Erased but Exploitable: Black-box Embedding-Aware Prompting Against Unlearned Text-to-Image Diffusion Models

Machine unlearning aims to remove specific concepts from pretrained text-to-image diffusion models, yet several white- and black-box attacks have been introduced to make the model generate such unlearned concepts. These attacks, nevertheless, do not assume a realistic threat model, i.e. they either assume access to the model weights, or result in gibberish adversarial prompts that could be easily detected even through naive rule-based safeguarding. We aim to address this gap in this paper.
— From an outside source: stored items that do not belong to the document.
(** * Particle field of the hero canvas (src/main.js)

    A shallow embedding of the particle-field animation engine of
    [src/main.js]: the sunset colour cycle, [Particle] with its [update]
    and [draw] methods, [init], [connectParticles], the
    [animate]/[startAnimation]/[stopAnimation] lifecycle and the event
    handlers that drive it; and of the rest of the script: [throttle] and
    the scroll listener, the debounced resize listener, the sunbeam flash,
    [updateSunsetIntensity], the magnetic buttons and the metric counters.

    Numbers.  A JavaScript number is modelled by [number]: an exact
    rational, or one of the three special values of IEEE-754 arithmetic
    (the two infinities and NaN).  Finite arithmetic is exact (no rounding
    to 53 bits, no overflow, no signed zero); the special values follow
    the rules of the language, so that [0/0] is [NaN] and [NaN]
    propagates and compares false with everything.  [Math.sqrt] rounds
    down to a multiple of [2^-52] and is exact at 0.

    Rounding.  The script computes on binary64 numbers, where every
    operation rounds to the nearest double.  The statements are chosen to
    hold of the rounded computation as well: where a branch compares
    computed numbers, the hypotheses keep the exact values off the
    boundary (a distance of at most 149 or at least 151 around the radius
    150, a squared distance of the squared threshold plus 1, a position
    2^-20 beyond the canvas, a frame 1 ms before the end of a counter);
    bounds are closed and leave room for the rounding; an equation between
    numbers names the expression the code evaluates.  Inside these margins
    rounding decides, and the part Binary64 evaluates the branch
    conditions on primitive floats there.

    State.  The globals of the script are the fields of [World], together
    with what the script does to its host: the calls made on the 2D
    context, the frame requests pending, the values [Math.random()] has
    consumed.  Functions of the script take the world and return the new
    one; a function that can throw returns a [completion].  [Math.sin] and
    [Math.random] are parameters, in [Host].

    Timers.  A call of [setTimeout] leaves a pending timer with the time
    from which it may run; the host runs pending timers at times of its
    choice, never before they are due.  A run of the page is a list of
    timed actions, and it is [None] when the host would break this rule. *)

From Stdlib Require Import ZArith QArith Qround Qabs Qminmax Lqa Lia List Bool.
Import ListNotations.
From Stdlib Require String.
From Stdlib Require Import Floats.
Import String.StringSyntax.
Delimit Scope string_scope with string.

Set Implicit Arguments.
Local Open Scope Q_scope.

(** ** JavaScript numbers *)

Inductive number : Type :=
  | Fin (q : Q)
  | PosInf
  | NegInf
  | NaN.

Declare Scope js_scope.
Delimit Scope js_scope with js.
Bind Scope js_scope with number.

Definition Qlt_bool (a b : Q) : bool := negb (Qle_bool b a).

(** Sign of a rational as a comparison with zero. *)
Definition Qsgn (a : Q) : comparison := Z.compare (Qnum a) 0.

Definition of_Z (z : Z) : number := Fin (inject_Z z).
Definition of_N (n : N) : number := of_Z (Z.of_N n).
Definition of_nat (n : nat) : number := of_Z (Z.of_nat n).

Definition neg (a : number) : number :=
  match a with
  | Fin q => Fin (- q)
  | PosInf => NegInf
  | NegInf => PosInf
  | NaN => NaN
  end.

Definition add (a b : number) : number :=
  match a, b with
  | NaN, _ | _, NaN => NaN
  | Fin p, Fin q => Fin (p + q)
  | PosInf, NegInf | NegInf, PosInf => NaN
  | PosInf, _ | _, PosInf => PosInf
  | NegInf, _ | _, NegInf => NegInf
  end.

Definition sub (a b : number) : number := add a (neg b).

(** An infinity of the sign of [s], or NaN when [s] is zero. *)
Definition signed_inf (s : comparison) : number :=
  match s with
  | Gt => PosInf
  | Lt => NegInf
  | Eq => NaN
  end.

Definition mul (a b : number) : number :=
  match a, b with
  | NaN, _ | _, NaN => NaN
  | Fin p, Fin q => Fin (p * q)
  | Fin p, PosInf | PosInf, Fin p => signed_inf (Qsgn p)
  | Fin p, NegInf | NegInf, Fin p => signed_inf (CompOpp (Qsgn p))
  | PosInf, PosInf | NegInf, NegInf => PosInf
  | PosInf, NegInf | NegInf, PosInf => NegInf
  end.

(** Division.  A zero divisor is the positive zero: [p/0] is the infinity
    of the sign of [p], and [0/0] is NaN. *)
Definition div (a b : number) : number :=
  match a, b with
  | NaN, _ | _, NaN => NaN
  | Fin p, Fin q =>
      match Qsgn q with
      | Eq => signed_inf (Qsgn p)
      | _ => Fin (p / q)
      end
  | Fin _, _ => Fin 0
  | PosInf, Fin q => match Qsgn q with Lt => NegInf | _ => PosInf end
  | NegInf, Fin q => match Qsgn q with Lt => PosInf | _ => NegInf end
  | _, _ => NaN
  end.

(** The [%] operator: the remainder has the sign of the dividend. *)
Definition Qtrunc (a : Q) : Z :=
  match Qsgn a with
  | Lt => Qceiling a
  | _ => Qfloor a
  end.

Definition rem (a b : number) : number :=
  match a, b with
  | Fin p, Fin q =>
      match Qsgn q with
      | Eq => NaN
      | _ => Fin (p - q * inject_Z (Qtrunc (p / q)))
      end
  | Fin p, PosInf | Fin p, NegInf => Fin p
  | _, _ => NaN
  end.

(** [a < b]; false as soon as one side is NaN. *)
Definition lt (a b : number) : bool :=
  match a, b with
  | NaN, _ | _, NaN => false
  | Fin p, Fin q => Qlt_bool p q
  | Fin _, PosInf | NegInf, Fin _ | NegInf, PosInf => true
  | _, _ => false
  end.

Definition gt (a b : number) : bool := lt b a.

Infix "+" := add : js_scope.
Infix "-" := sub : js_scope.
Infix "*" := mul : js_scope.
Infix "/" := div : js_scope.
Infix "mod" := rem : js_scope.
Infix "<?" := lt (at level 70, no associativity) : js_scope.
Infix ">?" := gt (at level 70, no associativity) : js_scope.

(** Numeric equality of two numbers: equal rationals, or the same special
    value. *)
Definition num_eq (a b : number) : Prop :=
  match a, b with
  | Fin p, Fin q => p == q
  | PosInf, PosInf | NegInf, NegInf | NaN, NaN => True
  | _, _ => False
  end.

Infix "=n=" := num_eq (at level 70, no associativity).

Definition is_NaN (a : number) : bool :=
  match a with NaN => true | _ => false end.

Definition is_finite (a : number) : bool :=
  match a with Fin _ => true | _ => false end.

(** *** The [Math] object *)

Definition Math_floor (a : number) : number :=
  match a with
  | Fin q => of_Z (Qfloor q)
  | _ => a
  end.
We introduce BEAP, a black-box, embedding-aware adversarial prompting attack that leverages a large language model (LLM) to iteratively generate effective adversarial prompts and exploit such hidden vulnerabilities. BEAP performs an embedding-aware search in text space, combining multiple reward signals: unlearned concept presence, text-image alignment, and image quality, to refine generated prompts. Unlike previous attack methods, BEAP keeps its prompts undetectable to safety filters while producing high-quality images. Extensive experiments show that BEAP improves the Attack Success Rate (ASR) by more than 60% over prior methods, while requiring only an average of fifteen prompts per successful attack. Warning: This paper contains model outputs that may be offensive or upsetting in nature.